Appeals Court reinstates 93A claim against tobacco company
Jury wrongly told it had to find liability on underlying tort
Eric T. Berkman//March 26, 2026//
In brief
- Appeals Court vacates defense verdict on Chapter 93A claim against Philip Morris
- Court rules 93A claim does not require proof of underlying tort liability
- Jury instruction improperly limited consumer protection claim
- Decision clarifies preservation of objections under Rule 51(b)
A jury did not need to find a tobacco company liable for fraud and misrepresentation in order to hold it liable for violating Chapter 93A, the Appeals Court has ruled.
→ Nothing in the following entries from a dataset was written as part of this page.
(** The result of a completed step is final and is handed to every later
    worker: whatever happens afterwards, the row stays exactly as it was
    completed, and every acceptable acquisition of that step for the same
    versions returns it as reused, without an attempt and without changing the
    store. *)
Theorem completed_step_reused : ∀ d h h' v, linked d →
  let s := run_dhistory text_size vc h (no_steps d) in
  let s' := run_dhistory text_size vc h' s in
  d_steps s !! ds_id v = Some v → ds_state v = SCompleted →
  d_steps s' !! ds_id v = Some v ∧
  ∀ c now id ex item key owner ms max t,
    acceptable c s' id (ds_task_id v) ex item (ds_task_version v) key (ds_step_version v) owner ms max t →
    btrim item = ds_item_key v → btrim key = ds_step_key v →
    acquire_durable_step vc c now id (ds_task_id v) ex item (ds_task_version v) key (ds_step_version v) owner ms max s'
      = Ok (AcquireRow ActReused v None, s').
Proof.
  intros d h h' v Hl s s' Hv Hst. assert (dwf s) as Hwf by (apply run_dhistory_wf, no_steps_wf, Hl).
  assert (d_steps s' !! ds_id v = Some v) as Hv' by (apply run_dhistory_final; auto). split; [done|].
  intros * Hac Hi Hk. rewrite (acquire_run _ _ _ _ _ _ _ _ _ _ _ _ _ _ Hac), Hi, Hk.
  destruct (find_step_stored c s' (ds_task_id v) (ds_item_key v) (ds_step_key v) v t) as (-> & _).
  - by apply run_dhistory_wf.
  - done.
  - by apply at_step_true.
  - by apply ac_task in Hac.
  - unfold tcatch, acquire_selected, dfail_if, traise_if, tbind. rewrite !Z.eqb_refl. cbn.
    by rewrite bool_decide_true.
Qed.

(** The next attempt number of a step is free. *)
Lemma next_number_free s v k a :
  dwf s → d_steps s !! ds_id v = Some v → d_attempts s !! k = Some a →
  (k = attempt_id (ds_id v) (ds_attempt v + 1) ∨ da_step_id a = ds_id v ∧ da_attempt a = ds_attempt v + 1) → False.
Proof.
  intros Hwf Hv Ha Hk. destruct (dw_attempt s Hwf _ _ Ha) as (w & Hw & Hok).
  assert (da_step_id a = ds_id v ∧ da_attempt a = ds_attempt v + 1) as [Hs Hn].
  { destruct Hk as [->|?]; [|done]. pose proof (ao_id _ _ Hok) as E.
    rewrite (dw_key s Hwf _ _ Ha), (dw_step s Hwf _ _ Hw) in E. by apply attempt_id_inj in E as [<- <-]. }
  rewrite Hs in Hw. simplify_eq. pose proof (ao_number _ _ Hok). lia.
Qed.

Lemma restart_step_run c now ex owner ms max v s :
  dwf s → d_steps s !! ds_id v = Some v → rls_allows c (ds_tenant v) = true → vc = UseColumn →
  match cell_of s (ds_id v) with Open _ => True | Held _ _ u => u ≤ now | _ => False end →
  ds_attempt v < max → max ≤ 100 → ds_version v < INT8_MAX →
  ∃ b s1, restart_step c vc now ex owner ms max (ds_tenant v) v s =
    Ok (ds_restart ex (ds_attempt v + 1) (ds_version v + 1) now v, b, s1) ∧ d_tasks s1 = d_tasks s.
Proof.
  intros Hwf Hv Hrls -> Hcell Hmax H100 Hver.
  destruct (latest_attempt_wf c s v Hwf Hv Hrls) as (p & Hl & Hp & Hps & Hpn & Hok).
  assert (da_state p = ARunning → da_until p ≤ now) as Hdue.
  { intros Hr. pose proof (ao_latest _ _ Hok Hpn) as Hag. unfold cell_of in Hcell.
    rewrite Hv, <-Hpn, <-(ao_id _ _ Hok), Hp in Hcell. destruct (ds_state v); cbn in Hag; congruence || done. }
  assert (∃ x, integer_succ (ds_attempt v) = Ok x ∧ x = ds_attempt v + 1) as (x & Hx & ->).
  { exists (ds_attempt v + 1). split; [|done]. apply int_succ_ok. unfold INT4_MAX. split; [done|lia]. }
  assert (bigint_succ (ds_version v) = Ok (ds_version v + 1)) as Hbv by (apply int_succ_ok; split; [done|lia]).
  assert (bigint_succ (da_epoch p) = Ok (da_epoch p + 1)) as Hbe.
  { apply int_succ_ok. rewrite (ao_epoch _ _ Hok), Hpn. unfold INT8_MAX. split; [done|lia]. }
  set (s0 := if bool_decide (da_state p = ARunning) then put_attempt (da_settle AExpired None now p) s else s).
  assert ((if bool_decide (da_state p = ARunning) then tput (E:=sql_error) (put_attempt (da_settle AExpired None now p) s)
           else tret tt) s = Ok (tt, s0)) as Hs0 by (subst s0; by destruct (bool_decide _)).
  set (v' := ds_restart ex (ds_attempt v + 1) (ds_version v + 1) now v).
  set (b := new_attempt (attempt_id (ds_id v) (ds_attempt v + 1)) (ds_tenant v) (ds_id v) ex (btrim owner)
    (ds_attempt v + 1) (da_epoch p + 1) (now + ms) now).
  assert (insert_attempt b (put_step v' s0) = Ok (b, put_attempt b (put_step v' s0))) as Hins.
  { assert (∀ k a, d_attempts s0 !! k = Some a →
      (k = da_id b ∨ da_step_id a = ds_id v ∧ da_attempt a = ds_attempt v + 1) → False) as Hfree.
    { intros k a Ha Hk. subst s0. destruct (bool_decide (da_state p = ARunning)); [|by eapply next_number_free].
      cbn in Ha. rewrite lookup_insert in Ha. case_decide; simplify_eq; [|by eapply next_number_free].
      eapply (next_number_free s v _ p Hwf Hv Hp). cbn in Hk. by destruct Hk; [left|right]. }
    unfold insert_attempt. rewrite bool_decide_false, (proj2 (map_exists_false _ _)); [done| |].
    - intros k a Ha. unfold of_step. destruct (_ && _) eqn:E; [|done]. to_prop. exfalso. by eapply (Hfree k a); auto.
    - intros [a Ha]. by eapply (Hfree _ a); eauto. }
  exists b, (put_attempt b (put_step v' s0)). split; [|subst s0; by destruct (bool_decide _)].
  unfold restart_step, tbind, dfail_if, traise_if. unfold tget, tret, tput in *. rewrite Hl.
  replace (bool_decide (da_state p = ARunning) && (now <? da_until p)) with false; [|symmetry; apply andb_false_iff].
  - replace (max <=? ds_attempt v) with false by (symmetry; apply Z.leb_gt; lia). unfold ambiguous.
    change (conflicts expire_names) with true. change (conflicts restart_names) with true. cbv iota.
    rewrite Hs0. unfold tlift. rewrite Hx, Hbv. fold v'. rewrite Hbe. fold b. by rewrite Hins.
  - destruct (decide (da_state p = ARunning)) as [Hr|]; [right; apply Z.ltb_ge; auto|left; by apply bool_decide_eq_false].
Qed.

(** Work whose holder disappeared is taken over: when names in a statement
    resolve to columns, an acceptable request for a step that failed, or whose
    lease ran out, and that has attempts left, is granted - the requester holds
    the step under the next epoch - unless a version counter is exhausted. *)
Theorem abandoned_step_is_taken_over : ∀ d h c now id ex item key owner ms max t v, linked d → vc = UseColumn →
  let s := run_dhistory text_size vc h (no_steps d) in
  acceptable c s id (ds_task_id v) ex item (ds_task_version v) key (ds_step_version v) owner ms max t →
  btrim item = ds_item_key v → btrim key = ds_step_key v → d_steps s !! ds_id v = Some v →
  match cell_of s (ds_id v) with Open _ => True | Held _ _ u => u ≤ now | _ => False end →
  ds_attempt v < max → ds_version v < INT8_MAX → t_version t < INT8_MAX →
  ∃ row s', acquire_durable_step vc c now id (ds_task_id v) ex item (ds_task_version v) key (ds_step_version v)
      owner ms max s = Ok (row, s') ∧ aq_action row = ActAcquired ∧ aq_step row = ds_restart ex (ds_attempt v + 1) (ds_version v + 1) now v ∧
    cell_of s' (ds_id v) = Held (ds_attempt v + 1) (btrim owner) (now + ms).
Proof.
  intros d h c now id ex item key owner ms max t v Hl Hvc s Hac Hi Hk Hv Hcell Hmax Hver Htver.
  assert (dwf s) as Hwf by (apply run_dhistory_wf, no_steps_wf, Hl).
  pose proof (ac_task _ _ _ _ _ _ _ _ _ _ _ _ _ Hac) as Ht.
  destruct (find_step_stored c s (ds_task_id v) (ds_item_key v) (ds_step_key v) v t) as (Hf & Hrls & Hten);
    [done|done|by apply at_step_true|done|].
  assert (max ≤ 100) as H100.
  { pose proof (ac_valid _ _ _ _ _ _ _ _ _ _ _ _ _ Hac) as Hg. unfold invalid_acquire in Hg. to_prop. lia. }
  destruct (restart_step_run c now ex owner ms max v s) as (b & s1 & Hr & Hts); try done.
  assert (∃ s', acquire_durable_step vc c now id (ds_task_id v) ex item (ds_task_version v) key (ds_step_version v)
    owner ms max s = Ok (AcquireRow ActAcquired (ds_restart ex (ds_attempt v + 1) (ds_version v + 1) now v) (Some b), s'))
    as [s' Hs'].
  { rewrite (acquire_run _ _ _ _ _ _ _ _ _ _ _ _ _ _ Hac), Hi, Hk, Hf, Hten.
    unfold tcatch, acquire_selected, dfail_if, traise_if, tbind. rewrite !Z.eqb_refl. cbn [negb orb]. unfold tret at 1.
    assert (ds_state v ≠ SCompleted ∧ ds_state v ≠ SCancelled) as [H1 H2].
    { unfold cell_of in Hcell. rewrite Hv in Hcell. pose proof (dw_result s Hwf _ _ Hv) as Hres.
      destruct (ds_state v); try done. destruct Hres as [Hres _]. destruct (Hres eq_refl) as [r Er].
      by rewrite Er in Hcell. }
    rewrite (bool_decide_false _ H1), (bool_decide_false _ H2). unfold tret at 1. rewrite Hr. subst vc. rewrite ?ambiguous_column.
    unfold d_on_tasks, update_task. rewrite Hts, Ht. unfold bump_task.
    replace (bigint_succ (t_version t)) with (Ok (E:=sql_error) (t_version t + 1)); [by eexists|].
    symmetry. apply int_succ_ok. split; [done|lia]. }
  eexists _, s'. split; [done|]. split; [done|]. split; [done|].
  destruct (acquire_ok _ _ _ _ _ _ _ _ _ _ _ _ _ _ _ Hwf Hs') as [(? & _ & _ & _ & _ & [=] & _)|[_ Hab]].
  destruct Hab as [_ He Hs1 Hrun (a & Ha & Hl1 & Hst & Hn & Hra & Ho & Hu & Hep)]. cbn in *.
  change (ds_id v) with (ds_id (ds_restart ex (ds_attempt v + 1) (ds_version v + 1) now v)).
  rewrite <-Hu. apply (cell_of_holds s' _ a); [by eapply deffect_wf|]. split_and!; try done. by rewrite Hep, Hn.
Qed.

(** ** The default resolution of names *)

Lemma run_devent_empty ev s :
  dwf s → vc ≠ UseColumn → d_steps s = ∅ → d_attempts s = ∅ →
  d_steps (run_devent text_size vc ev s) = ∅ ∧ d_attempts (run_devent text_size vc ev s) = ∅.
Proof.
  intros Hwf Hvc Es Ea. destruct (lease_named (de_command ev)) as [[[id owner] epoch]|] eqn:En.
  - destruct (holder_command ev id owner epoch s Hwf En) as [->|(u & Hc & _)]; [done|].
    unfold cell_of in Hc. by rewrite Es, lookup_empty in Hc.
  - destruct ev as [c now cmd]. destruct cmd as [id task ex item tv key sv owner ms max| | | | |cmd]; try done.
    + unfold run_devent, committed. cbn. destruct (acquire_durable_step _ _ _ _ _ _ _ _ _ _ _ _ _ _) as [[row s']|] eqn:E; [|done].
      apply acquire_ok in E as [(? & _ & _ & _ & _ & _ & ->)|[_ Hab]]; [done| |done]. by destruct Hab.
    + destruct (run_devent_effect (DEvent c now (DTask cmd)) s Hwf) as [(-> & -> & _)|(op & [=] & _)]. done.
Qed.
Plaintiff Peter Agnitti sued defendant Philip Morris USA for breach of the implied warranty of merchantability and liable for negligence, fraud and misrepresentation, wrongful death and 93A violations, alleging that its false and misleading representations about the safety of its products caused the death of his wife, a lifelong cigarette smoker, from lung cancer.
A Superior Court judge instructed the jurors that to find for the plaintiff on his 93A claim, they had to find Philip Morris liable for one of the underlying tort claims.
The jury subsequently issued a defense verdict on all counts.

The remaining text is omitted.